Saved entries:
* * *
Lemma zset_add_run w key ptrs Ms m ele score :
  cont w key ptrs Ms (Some m) →
  ∃ w', zset_add key score ele w = Done () w' ∧
    cont w' key ptrs Ms (Some (zmap_add m score ele ZADD_NONE).1.1) ∧ steps key w ptrs w' ptrs.
Proof.
  intros C. pose proof (c_zset _ _ _ _ _ C) as (z & Hk & Hz). unfold zset_add. rewrite Hk.
  destruct (zsetAdd_spec (w_conf w) z m score ele ZADD_NONE (w_rnd w) Hz) as (r & -> & Hr & _).
  eexists. split; [done|]. by apply (cont_zset w key ptrs Ms (Some m)).
Qed.

Lemma zset_del_run w key ptrs Ms m ele :
  cont w key ptrs Ms (Some m) →
  ∃ w', zset_del key ele w = Done () w' ∧ cont w' key ptrs Ms (Some (delete ele m)) ∧
    steps key w ptrs w' ptrs.
Proof.
  intros C. pose proof (c_zset _ _ _ _ _ C) as (z & Hk & Hz). unfold zset_del. rewrite Hk.
  destruct (zsetDel_spec z m ele Hz) as (z' & -> & Hz').
  eexists. split; [done|]. by apply (cont_zset w key ptrs Ms (Some m)).
Qed.

(** [zset = getZsetOrCreate(...); zsetAdd(zset, score, ele, ...)], and with
    [zsetDel], before whatever comes next. *)
Lemma publish_spec {B} w key ptrs Ms o ele score (k : M cell B) :
  cont w key ptrs Ms o →
  ∃ w', (zset ← getZsetOrCreate key ele; zset_add zset score ele;; k) w = k w' ∧
    cont w' key ptrs Ms (Some (zmap_add (default ∅ o) score ele ZADD_NONE).1.1) ∧ steps key w ptrs w' ptrs.
Proof.
  intros C. destruct (getZset_run w key ptrs Ms o ele C) as (w1 & Hg & C1 & S1).
  destruct (zset_add_run w1 key ptrs Ms _ ele score C1) as (w2 & Ha & C2 & S2).
  mstep Hg. mstep Ha. exists w2. split; [done|]. split; [done|by eapply steps_trans].
Qed.

Lemma withdraw_spec {B} w key ptrs Ms o ele (k : M cell B) :
  cont w key ptrs Ms o →
  ∃ w', (zset ← getZsetOrCreate key ele; zset_del zset ele;; k) w = k w' ∧
    cont w' key ptrs Ms (Some (delete ele (default ∅ o))) ∧ steps key w ptrs w' ptrs.
Proof.
  intros C. destruct (getZset_run w key ptrs Ms o ele C) as (w1 & Hg & C1 & S1).
  destruct (zset_del_run w1 key ptrs Ms _ ele C1) as (w2 & Ha & C2 & S2).
  mstep Hg. mstep Ha. exists w2. split; [done|]. split; [done|by eapply steps_trans].
Qed.

Lemma dirty_spec w key ptrs Ms o :
  cont w key ptrs Ms o →
  ∃ w', dirty_inc w = Done () w' ∧ cont w' key ptrs Ms o ∧ steps key w ptrs w' ptrs.
Proof using Type. intros C. eexists. split; [done|]. split; split; simpl; try apply C; auto. Qed.

End container.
* * *
**Exercise details:**
Find the lines above that hold "default", then copy each of them.

**Response to the task:**
    cont w' key ptrs Ms (Some (zmap_add (default ∅ o) score ele ZADD_NONE).1.1) ∧ steps key w ptrs w' ptrs.
    cont w' key ptrs Ms (Some (delete ele (default ∅ o))) ∧ steps key w ptrs w' ptrs.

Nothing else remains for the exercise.